Daffodil from my new Moda collection
A Morris Tapestry
Damask Black Colorway
As William Morris aged he turned over the supervision of Morris and Company to John Henry Dearle (1860-1932), known as Henry. Dearle had begun as a showroom assistant when he was an 18 year-old art student and graduated to designer. After Morris's death in 1896 he became Art Director. Linda Parry, the expert on Morris design, has counted 25 Dearle designs in repeating textiles (Morris did 36).*
Morris's Wey design, also in A Morris Tapestry
For his early designs Dearle tended to copy flowers and leaves from Morris's patterns, combining them in new repeat, not much different from Morris's characteristic designs. He gradually developed his own style, typified by Daffodil from 1891. Morris had often used a diagonal set to his florals, but Dearle alternated the flowers here with a bold vertical stripe.
We've done the Daffodil print in seven colorway,
above Wardle's Sky Blue and Fennel Green, left and center.
Morris's line is often subtle; in this piece the stripe dominates.
An original print or document print
Morris would not have used the bright pinks, blacks and bitter yellows in this version of Henry Dearle's Daffodil. As the Arts and Crafts Movement style evolved into Art Nouveau unusual color combinations obtainable with synthetic dyes became the fashion.
Dearle adapted Morris's emphasis on nature to new Art Nouveau sensibilities and color. The block print for Daffodil required ten blocks for the color combinations, which came from synthetic dyes. Dearle understood the changing direction of the Arts and Crafts movement. His Daffodil design for wallpaper and print was one of the firm's most popular sellers.
Poster by Alphonse Mucha (1860-1939).
Mucha, Henry Dearle's contemporary,
pushed Art Nouveau principles
and color to create a popular style.
Prints were one facet of Henry Dearle's interests. He also designed carpets, tapestries and embroideries as well as stained glass. His son Duncan W. Dearle (1893-1954) specialized in glass and when Henry died on January 15, 1932, Duncan took over the firm. But by the 1930s modernism ruled and the Morris firm went into decline, going into liquidation in 1940.

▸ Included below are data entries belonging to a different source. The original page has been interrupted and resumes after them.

(** * mutwo.ext-music: Western pitch arithmetic and indicator collections

    A shallow embedding of
    - [mutwo/music_parameters/pitches/WesternPitch.py],
    - [mutwo/ext/parameters/playing_indicators.py],
    - [mutwo/ext/parameters/notation_indicators.py]
    together with the properties their specification states about them.

    Conventions of the embedding.
    - Python [int] is [Z]; [//] and [%] with a positive divisor are
      [Z.div] and [Z.modulo] (both floor).
    - [fractions.Fraction] is [Q] kept in lowest terms ([Qred]), as the
      Python class does after every operation; dictionary lookup on a
      numeric key compares by value ([Qeq_bool]), as Python hashing of
      equal numbers does.
    - A Python [float] is modelled by the exact rational it stands for,
      and arithmetic on floats is only modelled where it is exact: the
      statements about the value of [float(x)] are made of the numbers a
      double holds ([is_double]), the literal [0.001] is the double
      itself ([thousandth]), and [from_midi_pitch_number] is embedded on
      whole numbers.
    - A raised exception is the [Raise] alternative of [result]; warnings
      are collected in a list next to the result.
    - Objects that are mutated in place and reached through an attribute
      (the indicators of a collection) live in a heap of locations. *)

From Stdlib Require Import ZArith QArith Qabs Qround Lia Lqa.
From stdpp Require Import gmap strings list.

Open Scope Z_scope.

(** ** Exceptions and results *)

Inductive exception : Type :=
| KeyError
| IndexError
| ValueError
| TypeError
| NotImplementedError
| FrozenInstanceError.

Inductive result (A : Type) : Type :=
| Ok (a : A)
| Raise (e : exception).

Arguments Ok {A} a.
Arguments Raise {A} e.

Definition bind {A B : Type} (r : result A) (k : A -> result B) : result B :=
  match r with
  | Ok a => k a
  | Raise e => Raise e
  end.

Notation "'let?' x ':=' r 'in' k" := (bind r (fun x => k))
  (at level 10, x name, r at level 100, k at level 200).

Definition of_option {A : Type} (e : exception) (o : option A) : result A :=
  match o with
  | Some a => Ok a
  | None => Raise e
  end.

(** ** Python dictionaries with insertion order

    The tables of the pitch module are consulted both by key and in
    iteration order ([.keys()], [.values()]), so they are association
    lists in insertion order. *)

Fixpoint dict_get {V : Type} (d : list (string * V)) (k : string) : option V :=
  match d with
  | [] => None
  | (k', v) :: d' => if String.eqb k' k then Some v else dict_get d' k
  end.

Fixpoint dict_get_num {V : Type} (d : list (Q * V)) (k : Q) : option V :=
  match d with
  | [] => None
  | (k', v) :: d' => if Qeq_bool k' k then Some v else dict_get_num d' k
  end.

(** Lookup by a key that is a pair of strings. *)
Fixpoint dict_get_pair {V : Type} (d : list ((string * string) * V))
  (k : string * string) : option V :=
  match d with
  | [] => None
  | (k', v) :: d' =>
      if String.eqb (fst k') (fst k) && String.eqb (snd k') (snd k)
      then Some v
      else dict_get_pair d' k
  end.

Definition dict_keys {K V : Type} (d : list (K * V)) : list K := map fst d.
Definition dict_values {K V : Type} (d : list (K * V)) : list V := map snd d.

(** [tuple.index(x)]: position of the first occurrence. *)
Fixpoint tuple_index (t : list string) (x : string) : option nat :=
  match t with
  | [] => None
  | y :: t' =>
      if String.eqb y x then Some O
      else option_map S (tuple_index t' x)
  end.

(** ** Numbers *)

(** A float is held as the number it stands for.  The numbers a double
    holds are [m * 2 ^ e] with [|m| < 2 ^ 53] and [-1074 <= e <= 971]. *)
Definition is_double (x : Q) : Prop :=
  exists m e : Z,
    Z.abs m < 2 ^ 53 /\ -1074 <= e <= 971
    /\ (x == inject_Z m * Qpower 2 e)%Q.

(** [float(x)] of an exact value.  On a number a double holds the
    conversion returns that number; on any other number Python returns
    the nearest double, which is kept here as the exact value.  Every
    statement about the value of a converted number is therefore made of
    the numbers a double holds. *)
Definition float (x : Q) : Q := Qred x.

(** The literal [0.001]: the double next to a thousandth,
    [1152921504606847 / 2 ^ 60], a little more than 1/1000.  A
    [Fraction] is compared with it exactly, and for a float [x] the
    difference [round(x) - x] is exact. *)
Definition thousandth : Q := 1152921504606847 # 1152921504606846976.

(** [int(x)]: truncation towards zero. *)
Definition int (x : Q) : Z := Z.quot (Qnum x) (Zpos (Qden x)).

(** [round(x)]: nearest integer, a tie going to the even neighbour. *)
Definition round (x : Q) : Z :=
  let f := Qfloor x in
  match Qcompare (x - inject_Z f)%Q (1 # 2)%Q with
  | Lt => f
  | Gt => f + 1
  | Eq => if Z.even f then f else f + 1
  end.

(** [x // m]: the floor of the quotient. *)
Definition floor_div (x m : Q) : Z := Qfloor (x / m).

(** [x % m]: what the floor quotient leaves. *)
Definition floor_mod (x m : Q) : Q := Qred (x - inject_Z (floor_div x m) * m).

(** ** Constants of [music_parameters.constants] *)

(** Modelled from the spec: [DIATONIC_PITCH_NAME_TO_PITCH_CLASS_DICT] is
    declared outside the sources; the specification gives the fixed
    ascending skeleton c=0, d=2, e=4, f=5, g=7, a=9, b=11. *)
Definition DIATONIC_PITCH_NAME_TO_PITCH_CLASS_DICT : list (string * Z) :=
  [("c", 0); ("d", 2); ("e", 4); ("f", 5); ("g", 7); ("a", 9); ("b", 11)]%string.

(** Modelled from the spec: [ASCENDING_DIATONIC_PITCH_NAME_TUPLE] is
    declared outside the sources; the specification fixes the ascending
    seven-letter cycle c < d < e < f < g < a < b. *)
Definition ASCENDING_DIATONIC_PITCH_NAME_TUPLE : list string :=
  ["c"; "d"; "e"; "f"; "g"; "a"; "b"]%string.

(** Modelled from the spec: the seven-letter cycle. *)
Definition DIATONIC_PITCH_CLASS_COUNT : Z := 7.

(** Modelled from the spec: the fixed 12-step chromatic count. *)
Definition CHROMATIC_PITCH_CLASS_COUNT : Z := 12.

(** ** Helpers of [core_utilities] *)

(** Modelled from the spec: [core_utilities.find_closest_index] is
    declared outside the sources.  The specification asks for the entry
    that is numerically closest, a tie going to the entry that comes
    first in the fixed order of the sequence.  [None] stands for the
    failure on an empty sequence. *)
Fixpoint find_closest_from (item : Q) (l : list Q) (i best_i : nat) (best : Q)
  : nat :=
  match l with
  | [] => best_i
  | x :: l' =>
      if Qlt_le_dec (Qabs (item - x)) (Qabs (item - best))
      then find_closest_from item l' (S i) i x
      else find_closest_from item l' (S i) best_i best
  end.

Definition find_closest_index (item : Q) (sequence : list Q) : option nat :=
  match sequence with
  | [] => None
  | x :: l => Some (find_closest_from item l 1%nat 0%nat x)
  end.

(** Modelled from the spec: [core_utilities.find_closest_item], the entry
    at [find_closest_index]. *)
Definition find_closest_item (item : Q) (sequence : list Q) : option Q :=
  match find_closest_index item sequence with
  | Some i => nth_error sequence i
  | None => None
  end.

(** ** Strings *)

(** [s[0]]: the first character, [IndexError] on the empty string. *)
Definition str_first (s : string) : result string :=
  match s with
  | EmptyString => Raise IndexError
  | String c _ => Ok (String c EmptyString)
  end.

(** [s[1:]]: everything after the first character (never fails). *)
Definition str_rest (s : string) : string :=
  match s with
  | EmptyString => EmptyString
  | String _ r => r
  end.

(** ** Intervals, operands and pitches *)

(** The part of [music_parameters.WesternPitchInterval] the pitch reads. *)
Record WesternPitchInterval : Type := {
  interval_type : Z;
  is_interval_falling : bool;
  interval_quality_cent_deviation : Q
}.

(** Modelled from the spec: [WesternPitchInterval.inverse_direction] is
    declared outside the sources; it returns a direction-flipped copy. *)
Definition inverse_direction (i : WesternPitchInterval) : WesternPitchInterval :=
  {| interval_type := interval_type i;
     is_interval_falling := negb (is_interval_falling i);
     interval_quality_cent_deviation := interval_quality_cent_deviation i |}.

(** What [add] and [subtract] accept:
    [typing.Union[str, PitchInterval, Real]]. *)
Inductive interval_operand : Type :=
| OfStr (s : string)
| OfReal (x : Q)
| OfWesternPitchInterval (i : WesternPitchInterval)
| OfPitchInterval (cents : Q).

(** [isinstance(pitch_interval, music_parameters.WesternPitchInterval)] *)
Definition is_WesternPitchInterval (p : interval_operand) : bool :=
  match p with
  | OfWesternPitchInterval _ => true
  | _ => false
  end.

(** The constructor argument: [typing.Union[Real, str]], or anything else. *)
Inductive PitchClassOrPitchClassName : Type :=
| PitchClass (x : Q)
| PitchClassName (s : string)
| NeitherRealNorStr.

(** The state of a [WesternPitch] that the module reads and writes.  The
    concert pitch is only used for frequencies and is left out. *)
Record WesternPitch : Type := {
  _pitch_class : Q;
  octave : Z;
  _pitch_class_name : string
}.

Inductive warning : Type :=
| RuntimeWarning.

(** The public operations that change a pitch. *)
Inductive operation : Type :=
| SetPitchClassName (pitch_class_name : string)
| SetPitchClass (pitch_class : Q)
| Add (pitch_interval : interval_operand)
| Subtract (pitch_interval : interval_operand).

(** A result together with the warnings emitted on the way. *)
Definition outcome (A : Type) : Type := (result A * list warning)%type.

Definition silent {A : Type} (r : result A) : outcome A := (r, []).

(** ** [WesternPitch]

    The tables of [music_parameters.configurations] and
    [music_parameters.constants] that the sources only read, and the
    classes they call into, are the parameters of the development. *)

Section WesternPitch.

Variable ACCIDENTAL_NAME_TO_PITCH_CLASS_MODIFICATION_DICT : list (string * Q).
Variable PITCH_CLASS_MODIFICATION_TO_ACCIDENTAL_NAME_DICT : list (Q * string).
Variable DIATONIC_PITCH_CLASS_NAME_PAIR_TO_COMPENSATION_IN_CENTS_DICT :
  list ((string * string) * Q).

(** [music_parameters.WesternPitchInterval(...)] of a string and of a number. *)
Variable WesternPitchInterval_of_str : string -> result WesternPitchInterval.
Variable WesternPitchInterval_of_real : Q -> result WesternPitchInterval.

(** [super().add] and [super().subtract] of [EqualDividedOctavePitch]. *)
Variable super_add : WesternPitch -> interval_operand -> result WesternPitch.
Variable super_subtract : WesternPitch -> interval_operand -> result WesternPitch.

See more of Dearle's work by searching for "Dearle" on the search page of the Victoria and Albert Museum's website. Click here:
http://collections.vam.ac.uk/
And see an earlier post about him by clicking here:
http://barbarabrackman.blogspot.com/2009/09/morris-workshop-designers.html
The Textile Blog has a post about his tapestries
http://thetextileblog.blogspot.com/2010/06/later-tapestry-work-of-john-henry.html
*Linda Parry,
William Morris Textiles, Viking Press, New York, 1983. There is a picture of Henry Dearle on page 70, a sketch showing him looking exactly like an Edwardian gentleman who lived into the modern age.